** Record excerpts **
= = = = =
(* ===== verification/ConnOut.v ===== *)
(** * Output of a connection

    [conn_output] and [conn_drain] against a first-in-first-out stream: the
    bytes written, followed by those pending in the queue, are the bytes handed
    over, in order. *)

From S2P Require Import Prelude Heap Words Cksum Segment ConnLib Ctcp Host Packet Conn Queue ConnInv.

(** Only the output of a connection is different. *)
Definition only_output (c c' : conn) : Prop :=
  c' = set_cn_out_queue (cn_out_queue c') (set_cn_out_queue_tail (cn_out_queue_tail c')
         (set_cn_wrote_err (cn_wrote_err c') (set_cn_wrote_eof (cn_wrote_eof c') c))).

#[export] Instance only_output_refl : Reflexive only_output.
Proof. intros c. by destruct c. Qed.
#[export] Instance only_output_trans : Transitive only_output.
Proof. unfold only_output. intros c1 c2 c3 E1 E2. rewrite E2, E1. done. Qed.

Lemma only_output_keeps c c' :
  only_output c c' ->
  cn_next c' = cn_next c /\ cn_prev c' = cn_prev c /\ cn_stdin c' = cn_stdin c /\
  cn_delete_me c' = cn_delete_me c.
Proof. by intros ->. Qed.

Section Output.
Context {E : Type} `{!Os E, !OsLaws E}.
Implicit Types s : sys E.

(** The descriptor that the output of a connection goes to. *)
Definition fd_of s (c : conn) : Z :=
  if run_program (sys_options s) then cn_stdin c else STDOUT_FILENO.

Lemma fd_of_keeps s s' c c' :
  sys_options s' = sys_options s -> only_output c c' -> fd_of s' c' = fd_of s c.
Proof. unfold fd_of. by intros -> ->. Qed.

(** [bss] are the writes that a run has made for connection [l], which had
    [q] pending and has [q'] now, of the stream [q] followed by [new]. *)
Record streamed (Q : gmap loc (list entry)) (l : loc) (c c' : conn) (q q' : list entry)
    (new : list byte) (bss : list (list byte)) s s' : Prop := Streamed {
  sd_inv : sys_inv (<[l := q']> Q) s';
  sd_touched : touched l s s';
  sd_conn : conns s' !! l = Some c';
  sd_only : only_output c c';
  sd_io : sys_io s' = sys_io s ++ (IoWrote (fd_of s c) <$> bss);
  sd_fifo : concat bss ++ pending q' = pending q ++ new;
}.

Lemma sys_inv_queue Q s l c q :
  sys_inv Q s -> conns s !! l = Some c -> Q !! l = Some q -> queue_of (chunks s) c q.
Proof. intros Hi Hc HQ. destruct (si_queue _ _ Hi _ _ Hc) as (q' & HQ' & Hq). congruence. Qed.

(** What has been streamed in two runs, one after the other. *)
Lemma streamed_trans Q l c1 c2 c3 q1 q2 q3 new1 new2 bss1 bss2 s1 s2 s3 :
  streamed Q l c1 c2 q1 q2 new1 bss1 s1 s2 ->
  streamed (<[l := q2]> Q) l c2 c3 q2 q3 new2 bss2 s2 s3 ->
  streamed Q l c1 c3 q1 q3 (new1 ++ new2) (bss1 ++ bss2) s1 s3.
Proof.
  intros [Hi1 Ht1 Hc1 Ho1 Hio1 Hf1] [Hi2 Ht2 Hc2 Ho2 Hio2 Hf2]. split.
  - by rewrite insert_insert_eq in Hi2.
  - by transitivity s2.
  - done.
  - by transitivity c2.
  - rewrite Hio2, Hio1, <- app_assoc, fmap_app.
    by rewrite (fd_of_keeps s1 s2 c1 c2) by (done || apply Ht1).
  - by rewrite concat_app, <- app_assoc, Hf2, app_assoc, Hf1, app_assoc.
Qed.

(** The polling table does not matter. *)
Lemma streamed_events Q l c c' q q' new bss s s' ev :
  length ev = length (sys_events s') ->
  streamed Q l c c' q q' new bss s s' -> streamed Q l c c' q q' new bss s (set_sys_events ev s').
Proof.
  intros Hev [Hi Ht Hc Ho Hio Hf]. split; try done.
  - by eapply sys_inv_frame.
  - transitivity s'; [done|by apply touched_events].
Qed.

(** Chunks of another queue are not those of [l]. *)
Lemma sep_notin Q s l l2 q q2 :
  sys_inv Q s -> Q !! l = Some q -> l2 <> l -> Q !! l2 = Some q2 ->
  forall k, k ∈ locs q2 -> k ∈ locs q -> False.
Proof. intros Hi HQ Hne HQ2 k Hk2 Hk. apply Hne. by eapply si_sep. Qed.

(** ** One write of [conn_drain]

    What is left of the first chunk after a partial write. *)
Lemma partial_write Q s s' l c e q w :
  sys_inv Q s -> conns s !! l = Some c -> Q !! l = Some (e :: q) ->
  0 <= w -> en_used e + w < Z.of_nat (length (en_bytes e)) ->
  touched l s s' -> conns s' !! l = Some c ->
  sys_io s' = sys_io s ++ [IoWrote (fd_of s c) (take (Z.to_nat w) (en_pending e))] ->
  sys_chunks s' = Heap (<[en_loc e := entry_chunk (Entry (en_loc e) (en_used e + w) (en_bytes e))
                                        (qhead q)]> (chunks s)) (brk (sys_chunks s)) ->
  streamed Q l c c (e :: q) (Entry (en_loc e) (en_used e + w) (en_bytes e) :: q) []
    [take (Z.to_nat w) (en_pending e)] s s'.
Proof.
  intros Hi Hc HQ Hw Hlt Ht Hc' Hio Hch.
  pose proof (sys_inv_queue _ _ _ _ _ Hi Hc HQ) as [Hh Htl (Hm & Hwf & Hqc) Hnd Hb].
  set (e' := Entry (en_loc e) (en_used e + w) (en_bytes e)) in *.
  assert (Hp : take (Z.to_nat w) (en_pending e) ++ en_pending e' = en_pending e).
  { unfold en_pending. subst e'. cbn [en_used en_bytes]. unfold entry_wf in Hwf.
    replace (Z.to_nat (en_used e + w)) with (Z.to_nat (en_used e) + Z.to_nat w)%nat by lia.
    rewrite <- drop_drop. apply take_drop. }
  pose proof Hnd as Hnd0. cbn in Hnd. apply NoDup_cons in Hnd as [Hn Hnd].
  split; try done.
  2: { cbn [concat app]. rewrite !pending_cons, !app_nil_r, app_assoc. by rewrite Hp. }
  eapply (sys_inv_update Q s s' l c c); try done.
  - rewrite Hch. apply heap_wf_insert; [apply Hi|eauto].
  - unfold chunks. rewrite Hch. split; try done.
    + rewrite Htl. by destruct q.
    + cbn [qchain mem]. split_and!; [apply lookup_insert_eq|unfold entry_wf in *; subst e'; simpl; lia|].
      by apply qchain_insert.
    + rewrite pending_cons, length_app in *.
      assert (length (en_pending e') <= length (en_pending e))%nat; [|lia].
      rewrite <- Hp, length_app. lia.
  - intros l2 q2 Hne HQ2. pose proof (sep_notin _ _ _ _ _ _ Hi HQ Hne HQ2) as Hs.
    unfold chunks. rewrite Hch. split.
    + intros k Hk. apply lookup_insert_ne. intros <-. apply (Hs _ Hk), list_elem_of_here.
    + intros k Hk Hk'. by apply (Hs k Hk).
Qed.

(** After a write of all that is left of the first chunk, it is unlinked and
    freed. *)
Lemma whole_write Q s s' l c e q x :
  sys_inv Q s -> conns s !! l = Some c -> Q !! l = Some (e :: q) ->
  touched l s s' ->
  conns s' !! l = Some (set_cn_out_queue_tail (qtail q) (set_cn_out_queue (qhead q) c)) ->
  sys_io s' = sys_io s ++ [IoWrote (fd_of s c) (en_pending e)] ->
  sys_chunks s' = Heap (delete (en_loc e) (<[en_loc e := x]> (chunks s))) (brk (sys_chunks s)) ->
  streamed Q l c (set_cn_out_queue_tail (qtail q) (set_cn_out_queue (qhead q) c))
    (e :: q) q [] [en_pending e] s s'.
Proof.
  intros Hi Hc HQ Ht Hc' Hio Hch. rewrite delete_insert_eq in Hch.
  pose proof (sys_inv_queue _ _ _ _ _ Hi Hc HQ) as [Hh Htl (Hm & Hwf & Hqc) Hnd Hb].
  cbn in Hnd. apply NoDup_cons in Hnd as [Hn Hnd].
  split; try done.
  2: { cbn [concat app]. by rewrite pending_cons, !app_nil_r. }
  eapply (sys_inv_update Q s s' l c); try done.
  - rewrite Hch. apply heap_wf_delete, Hi.
  - unfold chunks. rewrite Hch. split; try done.
    + by apply qchain_delete.
    + rewrite pending_cons, length_app in Hb. lia.
  - intros l2 q2 Hne HQ2. pose proof (sep_notin _ _ _ _ _ _ Hi HQ Hne HQ2) as Hs.
    unfold chunks. rewrite Hch. split.
    + intros k Hk. apply lookup_delete_ne. intros <-. apply (Hs _ Hk), list_elem_of_here.
    + intros k Hk Hk'. by apply (Hs k Hk), list_elem_of_further.
Qed.
End Output.

Section Drain.
Context {E : Type} `{!Os E, !OsLaws E}.
Implicit Types s : sys E.

Definition no_exit : sys E -> Prop := fun _ => False.

Lemma slice_pending e :
  slice (Z.to_nat (en_used e)) (Z.to_nat (Z.of_nat (length (en_bytes e)) - en_used e)) (en_bytes e)
  = en_pending e.
Proof. unfold slice, en_pending. apply take_ge. rewrite length_drop. lia. Qed.

(** Nothing written: only the environment, and perhaps the flags. *)
Lemma no_write Q s s' l c c' q :
  sys_inv Q s -> conns s !! l = Some c -> Q !! l = Some q ->
  touched l s s' -> conns s' !! l = Some c' -> only_output c c' ->
  cn_out_queue c' = cn_out_queue c -> cn_out_queue_tail c' = cn_out_queue_tail c ->
  sys_io s' = sys_io s -> sys_chunks s' = sys_chunks s ->
  streamed Q l c c' q q [] [] s s'.
Proof.
  intros Hi Hc HQ Ht Hc' Ho Eq Et Eio Ech.
  destruct (only_output_keeps _ _ Ho) as (En & Ep & Es & _).
  split; try done.
  - rewrite insert_id by done. by eapply sys_inv_conn.
  - cbn. by rewrite app_nil_r.
  - cbn. by rewrite app_nil_r.
Qed.

(** What is said of a run of the loop. *)
Definition drained Q l (c : conn) (q : list entry) (out : bool) s (r : bool) s' : Prop :=
  exists c' q' bss, streamed Q l c c' q q' [] bss s s' /\
    cn_wrote_eof c' = cn_wrote_eof c /\ r = out || negb (bool_decide (bss = [])).

Lemma drained_after Q l c c1 q q1 bs out s s1 r s' :
  streamed Q l c c1 q q1 [] [bs] s s1 -> cn_wrote_eof c1 = cn_wrote_eof c ->
  drained (<[l := q1]> Q) l c1 q1 true s1 r s' -> drained Q l c q out s r s'.
Proof.
  intros H1 E1 (c' & q' & bss & H2 & E2 & ->). exists c', q', ([bs] ++ bss).
  split_and!; [by eapply (streamed_trans Q l c c1 c' q q1 q' [] [])|congruence|]. by destruct out.
Qed.

(** The loop may stop after a write. *)
Lemma drained_stop Q l c q s c1 q1 bs out s1 :
  streamed Q l c c1 q q1 [] [bs] s s1 -> cn_wrote_eof c1 = cn_wrote_eof c ->
  drained Q l c q out s true s1.
Proof. intros H1 E1. exists c1, q1, [bs]. split_and!; [done|done|by destruct out]. Qed.

(** The loop goes on after a chunk that has been written whole. *)
Lemma drain_next Q s s' l c e q x out m :
  sys_inv Q s -> conns s !! l = Some c -> Q !! l = Some (e :: q) ->
  touched l s s' ->
  conns s' !! l = Some (set_cn_out_queue_tail (qtail q) (set_cn_out_queue (qhead q) c)) ->
  sys_io s' = sys_io s ++ [IoWrote (fd_of s c) (en_pending e)] ->
  sys_chunks s' = Heap (delete (en_loc e) (<[en_loc e := x]> (chunks s))) (brk (sys_chunks s)) ->
  (forall Q1 c1, sys_inv Q1 s' -> conns s' !! l = Some c1 -> Q1 !! l = Some q ->
     wp m (drained Q1 l c1 q true s') no_exit s') ->
  wp m (drained Q l c (e :: q) out s) no_exit s'.
Proof.
  intros Hi Hc HQ Ht Hc' Hio Hch Hm.
  assert (Hs : streamed Q l c _ (e :: q) q [] [en_pending e] s s')
    by (eapply whole_write; [exact Hi|exact Hc|exact HQ|exact Ht|exact Hc'|exact Hio|exact Hch]).
  eapply wp_mono; [apply Hm; [apply Hs|exact Hc'|apply lookup_insert_eq]|].
  intros r s2 Hd. eapply drained_after; [exact Hs|done|exact Hd].
Qed.

(** The loop may stop without one. *)
Lemma drained_nothing Q l c c' q out s s' :
  streamed Q l c c' q q [] [] s s' -> cn_wrote_eof c' = cn_wrote_eof c -> drained Q l c q out s out s'.
Proof. intros Hs He. exists c', q, []. split_and!; [done|done|by rewrite orb_false_r]. Qed.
= = = = =
** What is required **
Out of the material above, output word for word the line with "assert (length (en_pending", the line with "(** After a", and all lines between them, with nothing else.

** Written answer **
      assert (length (en_pending e') <= length (en_pending e))%nat; [|lia].
      rewrite <- Hp, length_app. lia.
  - intros l2 q2 Hne HQ2. pose proof (sep_notin _ _ _ _ _ _ Hi HQ Hne HQ2) as Hs.
    unfold chunks. rewrite Hch. split.
    + intros k Hk. apply lookup_insert_ne. intros <-. apply (Hs _ Hk), list_elem_of_here.
    + intros k Hk Hk'. by apply (Hs k Hk).
Qed.

(** After a write of all that is left of the first chunk, it is unlinked and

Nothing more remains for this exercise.